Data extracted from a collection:
Lemma curve_below_peak (t : Z) : curve t < Theory.VMAX.
Proof.
  unfold model.
  pose proof (exp_pos (- IZR t / (Theory.R * Theory.C * 1000))) as He.
  assert (Hv : 0 < Theory.VMAX) by (unfold Theory.VMAX; lra).
  nra.
Qed.

(** C3: the comprehension raises nothing, and for every integer [t] in
    [[0, 2000)] its entry at index [t], paired with the time at that
    index, is [(t, peak_voltage * (1 - e^(-t / (resistance * capacitance *
    1000))))] for the constants of the function. The value depends on
    nothing but [t] and these constants. (Floats as real numbers.) *)
Theorem signal_model_follows_formula (t : Z) :
  (0 <= t < 2000)%Z ->
  exists vs : list real,
    Theory.theory_volts = inr vs
    /\ nth_error (combine Theory.theory_times vs) (Z.to_nat t)
       = Some (t, model Theory.VMAX Theory.R Theory.C t).
Proof.
  intros Ht. exists (map curve Theory.theory_times).
  split; [exact theory_volts_value|].
  rewrite series_nth by lia. now rewrite Z2Nat.id by lia.
Qed.

(** C3 at [t = 1000]. *)
Lemma signal_model_follows_formula_witness :
  (0 <= 1000 < 2000)%Z
  /\ exists vs : list real,
      Theory.theory_volts = inr vs
      /\ nth_error (combine Theory.theory_times vs) (Z.to_nat 1000)
         = Some (1000%Z, model Theory.VMAX Theory.R Theory.C 1000).
Proof.
  split; [lia|]. apply (signal_model_follows_formula 1000). lia.
Defined.

(** C8: with VMAX = 3.094, R = 90.4e3 and C = 3.3e-6 the series starts
    at (0, 0), its voltages increase strictly from each index to every
    later one over the 2000 points, and the last one is below 3.094.
    (Floats as real numbers.) *)
Theorem theoretical_curve_rises_below_peak (i j : nat) :
  (i < j < 2000)%nat ->
  Theory.VMAX = 3.094 /\ Theory.R = 90.4e3 /\ Theory.C = 3.3e-6
  /\ exists vs : list real,
      Theory.theory_volts = inr vs
      /\ nth_error (combine Theory.theory_times vs) 0 = Some (0%Z, 0)
      /\ nth i vs 0 < nth j vs 0
      /\ nth 1999 vs 0 < 3.094.
Proof.
  intros Hij. repeat (split; [reflexivity|]).
  exists (map curve Theory.theory_times).
  split; [exact theory_volts_value|].
  split; [|split].
  - rewrite (series_nth 0) by lia. simpl Z.of_nat. now rewrite curve_at_0.
  - rewrite !volts_nth by lia. apply curve_increasing. lia.
  - rewrite volts_nth by lia. apply (curve_below_peak (Z.of_nat 1999)).
Qed.

(** C8 between the first and the last point. *)
Lemma theoretical_curve_rises_below_peak_witness :
  (0 < 1999 < 2000)%nat
  /\ exists vs : list real,
      Theory.theory_volts = inr vs
      /\ nth_error (combine Theory.theory_times vs) 0 = Some (0%Z, 0)
      /\ nth 0 vs 0 < nth 1999 vs 0
      /\ nth 1999 vs 0 < 3.094.
Proof.
  split; [lia|].
  apply (theoretical_curve_rises_below_peak 0 1999). lia.
Defined.

End SignalModelClaims.

(** ** Parsing a line *)

Module ParsingClaims.
Import Text PyFloat Lab0 Run.
Local Open Scope N_scope.

Local Abbreviation nocomma := (fun c : N => negb (c =? comma)).

Lemma forallb_weaken (p q : N -> bool) (l : str) :
  (forall c, p c = true -> q c = true) ->
  forallb p l = true -> forallb q l = true.
Proof.
  intros Hpq. induction l as [|c l IH]; simpl; [reflexivity|].
  intros H. apply andb_prop in H as [Hc Hl].
  rewrite (Hpq c Hc), (IH Hl). reflexivity.
Qed.

Lemma forallb_reversed (p : N -> bool) (l : str) :
  forallb p (rev l) = forallb p l.
Proof.
  induction l as [|c l IH]; simpl; [reflexivity|].
  rewrite forallb_app, IH. simpl. rewrite andb_true_r. apply andb_comm.
Qed.

Lemma lstrip_all (p : N -> bool) (w s : str) :
  forallb p w = true -> lstrip p (w ++ s) = lstrip p s.
Proof.
  induction w as [|c w IH]; simpl; intros H; [reflexivity|].
  apply andb_prop in H as [Hc Hw]. rewrite Hc. now apply IH.
Qed.

Lemma lstrip_only (p : N -> bool) (w : str) :
  forallb p w = true -> lstrip p w = [].
Proof.
  intros H. rewrite <- (app_nil_r w). now rewrite lstrip_all.
Qed.

Lemma lstrip_stop (p : N -> bool) (c : N) (r : str) :
  p c = false -> lstrip p (c :: r) = c :: r.
Proof. simpl. now intros ->. Qed.

Lemma lstrip_app (p : N -> bool) (a w : str) :
  forallb p w = true ->
  lstrip p (a ++ w) = if forallb p a then [] else lstrip p a ++ w.
Proof.
  intros Hw. induction a as [|c a IH]; simpl.
  - now apply lstrip_only.
  - destruct (p c); simpl; [exact IH|reflexivity].
Qed.

Lemma rstrip_all (p : N -> bool) (s w : str) :
  forallb p w = true -> rstrip p (s ++ w) = rstrip p s.
Proof.
  intros H. unfold rstrip. rewrite rev_app_distr, lstrip_all; [reflexivity|].
  now rewrite forallb_reversed.
Qed.

Lemma rstrip_stop (p : N -> bool) (s : str) (c : N) :
  p c = false -> rstrip p (s ++ [c]) = s ++ [c].
Proof.
  intros H. unfold rstrip. rewrite rev_app_distr. simpl rev at 2.
  simpl app. rewrite lstrip_stop by exact H. simpl.
  now rewrite rev_involutive.
Qed.

Lemma split_at (f g : str) :
  forallb nocomma f = true ->
  split comma (f ++ comma :: g) = f :: split comma g.
Proof.
  induction f as [|c f IH]; simpl; intros H; [reflexivity|].
  apply andb_prop in H as [Hc Hf].
  destruct (c =? comma); [discriminate Hc|].
  now rewrite (IH Hf).
Qed.

Lemma split_plain (f : str) :
  forallb nocomma f = true -> split comma f = [f].
Proof.
  induction f as [|c f IH]; simpl; intros H; [reflexivity|].
  apply andb_prop in H as [Hc Hf].
  destruct (c =? comma); [discriminate Hc|].
  now rewrite (IH Hf).
Qed.

Lemma cspace_bound (c : N) : is_cspace c = true -> c = 32 \/ 9 <= c <= 13.
Proof.
  unfold is_cspace. intros H. apply orb_prop in H as [H|H].
  - left. now apply N.eqb_eq.
  - right. apply andb_prop in H as [H1 H2].
    apply N.leb_le in H1, H2. lia.
Qed.

Lemma cspace_isspace (c : N) : is_cspace c = true -> isspace c = true.
Proof.
  intros H. apply cspace_bound in H as [->|[H1 H2]]; [reflexivity|].
  unfold isspace. apply N.leb_le in H1, H2. now rewrite H1, H2.
Qed.

Lemma cspace_nocomma (c : N) : is_cspace c = true -> nocomma c = true.
Proof.
  intros H. apply cspace_bound in H as [->|[H1 H2]]; [reflexivity|].
  apply negb_true_iff, N.eqb_neq. unfold comma. lia.
Qed.

Lemma to_ascii_cspace (c : N) : is_cspace c = true -> to_ascii c = Some c.
Proof.
  intros H. unfold to_ascii.
  replace (c <? 127) with true; [reflexivity|].
  symmetry. apply N.ltb_lt. apply cspace_bound in H. lia.
Qed.

Lemma transform_cspace (w : str) :
  forallb is_cspace w = true -> transform w = Some w.
Proof.
  induction w as [|c w IH]; simpl; intros H; [reflexivity|].
  apply andb_prop in H as [Hc Hw].
  now rewrite (to_ascii_cspace c Hc), (IH Hw).
Qed.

▶ EXERCISE: A single number is the whole answer: how many lines in the data above hold the string "nothing".

▶ EXERCISE OUTPUT: 2